(** The class of the string [s] that [fgets] left in the line buffer. *)
Definition classify (s : list Z) : line_class :=
  match trim s with
  | [] => Blank
  | c :: _ =>
      if decide (c = C_HASH) then Comment
      else match line_spec (trim s) with
           | Accepted name value => Assignment name value
           | Rejected why => Invalid why (left_at_line (trim s))
           end
  end.

(** The effect of one text on the environment and on [stderr]. *)
Definition step_spec (override : bool) (acc : E * list diag) (s : list Z)
  : E * list diag :=
  match classify s with
  | Blank | Comment => acc
  | Assignment name value => (apply_entry override acc.1 name value, acc.2)
  | Invalid why text =>
      (acc.1, acc.2 ++ reject_err why ++ [SkippingInvalidLine text])
  end.

(** The strings the successive calls of [fgets] leave in the line buffer:
    each chunk up to its first NUL byte. *)
Definition texts (file : list Z) : list (list Z) :=
  before C_NUL <$> chunks (LINE_SIZE - 1) file.

Definition load_spec (override : bool) (file : list Z) (env : E)
  : E * list diag :=
  foldl (step_spec override) (env, []) (texts file).

(** The texts on which the code calls <ctype.h> inside its domain only: a
    comment, or a text that [parse_line] reads inside the domain (one
    without [=], or one whose name holds no byte outside the domain before
    its first invalid character).  The bytes of a value are never handed to
    [isalpha] or [isalnum]. *)
Definition text_ok (t : list Z) : Prop :=
  head (trim t) = Some C_HASH ∨ line_dom (trim t).

(** The files whose texts are all of that kind: the files on which the load
    is defined. *)
Definition file_ok (file : list Z) : Prop := Forall text_ok (texts file).

#[export] Instance text_ok_dec t : Decision (text_ok t).
Proof. unfold text_ok. apply _. Defined.
Lemma slider_ends_exist_witness :
  exists first last,
    year_min (enrich (add_pct two_sexes)) = Some first
    /\ year_max (enrich (add_pct two_sexes)) = Some last
    /\ first <= last
    /\ (forall ir, In ir (enrich (add_pct two_sexes)) ->
                   first <= row_year (snd ir) <= last)
    /\ (exists ir, In ir (enrich (add_pct two_sexes))
                   /\ row_year (snd ir) = first)
    /\ (exists ir, In ir (enrich (add_pct two_sexes))
                   /\ row_year (snd ir) = last).
Proof.
  apply (@slider_ends_exist duplicates (add_pct two_sexes)). reflexivity.
Defined.

(** X18. With the slider at its two ends the year test lets every row through:
    the filter then selects by name alone. *)
Theorem full_range_filters_by_name (df : list (nat * DfRow))
  (first last : Z) (name_of_interest : string) :
  year_min df = Some first -> year_max df = Some last ->
  filtered_data df (first, last) name_of_interest
  = filter (fun ir =>
              (Py.lower (row_name (snd ir)) =? Py.lower name_of_interest)%string)
      df.
Proof.
  intros Hmin Hmax. unfold filtered_data. apply filter_ext_in.
  intros ir Hir. cbn [fst snd].
  assert (Hy : In (row_year (snd ir)) (map (fun ir => row_year (snd ir)) df))
    by (apply (in_map (fun ir => row_year (snd ir))); exact Hir).
  pose proof (@series_min_le _ _ _ Hmin Hy).
  pose proof (@series_max_ge _ _ _ Hmax Hy).
  unfold between.
  destruct (Z.leb_spec first (row_year (snd ir))); [|lia].
  destruct (Z.leb_spec (row_year (snd ir)) last); [|lia].
  reflexivity.
Qed.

-----

▸ **Assigned task**
Would you set down, word for word, the lines from the opening of the entries above through the line with "value => Assignment name value", both included, and no others?

▸ **Response**
(** The class of the string [s] that [fgets] left in the line buffer. *)
Definition classify (s : list Z) : line_class :=
  match trim s with
  | [] => Blank
  | c :: _ =>
      if decide (c = C_HASH) then Comment
      else match line_spec (trim s) with
           | Accepted name value => Assignment name value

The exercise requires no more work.